Lack of gp130 expression results in more bacterial infection and higher mortality during chronic cholestasis in mice.

Chronic cholestasis is associated with increased bacterial infections and sepsis resulting in higher mortality in humans. In the current study, we investigated the relevance of gp130-dependent pathways after bile duct ligation (BDL). BDL was performed in conditional gp130 knockout (loxP/Cre system) mice and respective controls. Liver injury, regulation of the acute phase response, and the impact on survival and bacterial infections were determined. Acute BDL resulted in increased IL-6 levels, Stat3 activation, and an increase in acute-phase proteins (serum-amyloid-A [SAA]), which was blocked in gp130-deleted animals. In addition, the antimicrobial gene hepcidin was regulated in a gp130-dependent manner after BDL. During chronic cholestasis Stat3 activation was dramatically reduced, while high SAA levels were maintained via gp130-dependent signaling.

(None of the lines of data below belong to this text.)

(** One turn of the event loop. *)
Definition dispatch (w : World) (e : Event) : World :=
  match e with
  | Ready random => exec (setup random) w
  | IntervalTick =>
      match intervals w with
      | O => w
      | S _ => exec (switchModel 1) w
      end
  | TimeoutFire =>
      match timeouts w with
      | O => w
      | S n =>
          exec (h <- requestAnimationFrame ;; update (set_hexellsAnimation (Some h)))
               (set_timeouts n w)
      end
  | AnimationFrame =>
      match frames w with
      | [] => w
      | _ :: rest => exec render (set_frames rest w)
      end
  | ClockAt t => set_now t w
  | Relayout f => exec (assign (fun t => set_canvas (set_layout f (canvas t)) t)) w
  | PixelRatio q => set_devicePixelRatio q w
  | GuiBrushRadius q =>
      if gui (this w) then exec (assign (set_brushRadius (Qmax 1 (Qmin 40 q)))) w else w
  | GuiStepPerFrame n =>
      if gui (this w) then
        exec (assign (set_stepPerFrame (inject_Z (Z.max 0 (Z.min 6 n))))) w
      else w
  | DestroyCall => exec destroy w
  | _ => deliver e w
  end.

Definition run (w : World) (es : list Event) : World := fold_left dispatch es w.

End Host.

(** * The engine *)

Module Engine.

(** Modelled from the spec: the error taxonomy of the engine of [ca.js]. *)
Inductive EngineError : Type :=
| AssetFormatError
| UnsupportedModelCountError
| InvalidModelIdError
| UnsupportedRenderModeError
| DeviceLostError
| EngineDestroyedError.

(** Modelled from the spec: what the engine of [ca.js] owns, its two
    state buffers, its model parameter storage and its intermediate pass
    resources. *)
Inductive Resource : Type :=
| StateBuffer (second : bool)
| ModelParameters
| PassResources.

(** Modelled from the spec: the engine class of [ca.js], which is not
    among the sources. The field has the dimensions given at construction
    and two buffers that swap roles at each step; [count] models are
    loaded; the contents of the field are kept as the edits accepted so
    far, in call order, and the number of update passes; the device may be
    lost; [destroy] releases every resource. *)
Record t : Type := mk {
  gridSize : Z * Z;
  count : Z;
  owned : list Resource;
  current : bool;
  passes : nat;
  edits : list Call;
  lost : bool;
  destroyed : bool
}.

(** Modelled from the spec: construction with the grid dimensions and the
    model bank; the engine owns its resources from then on. *)
Definition create (grid : Z * Z) (models : Z) : t :=
  mk grid models
     [StateBuffer false; StateBuffer true; ModelParameters; PassResources]
     false 0 [] false false.

(** Modelled from the spec: an accepted edit acts on the field at once,
    after the edits made before it. *)
Definition edit (c : Call) (e : t) : t :=
  mk (gridSize e) (count e) (owned e) (current e) (passes e) (edits e ++ [c])
     (lost e) (destroyed e).

(** Modelled from the spec: one call on the engine and the error it fails
    with, if any. After [destroy] every call fails with
    [EngineDestroyedError]; a lost device fails the call in progress with
    [DeviceLostError]; [step] completes an update pass and swaps the
    buffers; [draw] reads the field and supports the mode ["color"];
    [paint] takes a model identifier in [[0, count)] and otherwise fails
    with [InvalidModelIdError] and no effect; the edits apply in call
    order. Calls that are not made on the engine object change nothing. *)
Definition perform (e : t) (c : Call) : t * option EngineError :=
  match c with
  | GetContext _ | New _ _ | BindFramebufferInfo => (e, None)
  | _ =>
      if destroyed e then (e, Some EngineDestroyedError)
      else
        match c with
        | Destroy =>
            (mk (gridSize e) (count e) [] (current e) (passes e) (edits e) (lost e) true,
             None)
        | _ =>
            if lost e then (e, Some DeviceLostError)
            else
              match c with
              | Step =>
                  (mk (gridSize e) (count e) (owned e) (negb (current e))
                      (S (passes e)) (edits e) (lost e) (destroyed e),
                   None)
              | Draw _ mode =>
                  if String.eqb mode "color" then (e, None)
                  else (e, Some UnsupportedRenderModeError)
              | Paint _ _ _ (Num id) =>
                  if (0 <=? id) && (id <? count e) then (edit c e, None)
                  else (e, Some InvalidModelIdError)
              | Paint _ _ _ _ => (e, Some InvalidModelIdError)
              | _ => (edit c e, None)
              end
        end
  end.

(** The calls of a log made one after the other: the engine they leave
    and the outcome of each. *)
Fixpoint replay (e : t) (cs : list Call) : t * list (option EngineError) :=
  match cs with
  | [] => (e, [])
  | c :: rest =>
      let (e1, outcome) := perform e c in
      let (e2, outcomes) := replay e1 rest in
      (e2, outcome :: outcomes)
  end.

(** The engine a log of the class builds: created by the [New] call with
    the grid given there, then put through the calls that follow. *)
Fixpoint boot (models : Z) (calls : list Call) : option (t * list (option EngineError)) :=
  match calls with
  | [] => None
  | New grid _ :: rest => Some (replay (create grid models) rest)
  | _ :: rest => boot models rest
  end.

End Engine.

(** ** Notions used in the statements *)

(** The index [switchModel] moves to. *)
Definition next_index (ids : list Z) (cur : value) (swipe : Z) : value :=
  let numModels := Num (Z.of_nat (List.length ids)) in
  js_rem (js_add (js_add cur numModels) (Num swipe)) numModels.

(** [k] calls of [switchModel(swipe)] in a row. *)
Fixpoint switch_times throws (k : nat) (swipe : Z) (w : World) : World :=
  match k with
  | O => w
  | S k' => exec (switchModel throws swipe) (switch_times throws k' swipe w)
  end.

(** An engine that returns from every call. *)
Definition returns : list Call -> Call -> bool := fun _ _ => false.





(** The identifiers of [N] models. *)
Definition model_ids (N : nat) : list Z := map Z.of_nat (seq 0 N).

(** A model identifier of a bank of [N] models. *)
Definition valid_id (N : nat) (id : value) : Prop :=
  exists m, id = Num m /\ 0 <= m < Z.of_nat N.

(** A call that the methods may issue once the instance exists, with an
    acceptable model identifier where it takes one. *)
Definition later_ok (valid : value -> Prop) (c : Call) : Prop :=
  match c with
  | GetContext _ | New _ _ => False
  | Paint _ _ _ id => valid id
  | _ => True
  end.

(** The log of an instance: the context request, the construction of the
    engine on the 160 by 160 grid, then calls of the methods. *)
Definition log_ok (valid : value -> Prop) (calls : list Call) : Prop :=
  exists pp g rest,
    calls = GetContext pp :: New gridSize0 g :: rest /\ Forall (later_ok valid) rest.

(** Once [setup] has run, [shuffledModelIds] is a permutation of the model
    identifiers and [curModelIndex] is an index of it. *)
Definition index_ok (N : nat) (h : Hexells) : Prop :=
  match shuffledModelIds h with
  | None => True
  | Some ids =>
      Permutation ids (model_ids N) /\
      exists i, curModelIndex h = Num i /\ 0 <= i < Z.of_nat N
  end.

Inhibition of gp130-dependent pathways resulted in higher mortality and liver damage, which was associated with higher infiltration of immune-activated cells and increased germ number in the liver. In conclusion, during acute and chronic cholestasis, the gp130 system is essential for controlling the acute-phase response. Lack of gp130 expression results in pronounced bacterial growth in bile and liver after BDL, which is associated with higher mortality. Activation of gp130-dependent pathways after BDL is essential and appears to be a therapeutic target during cholestasis.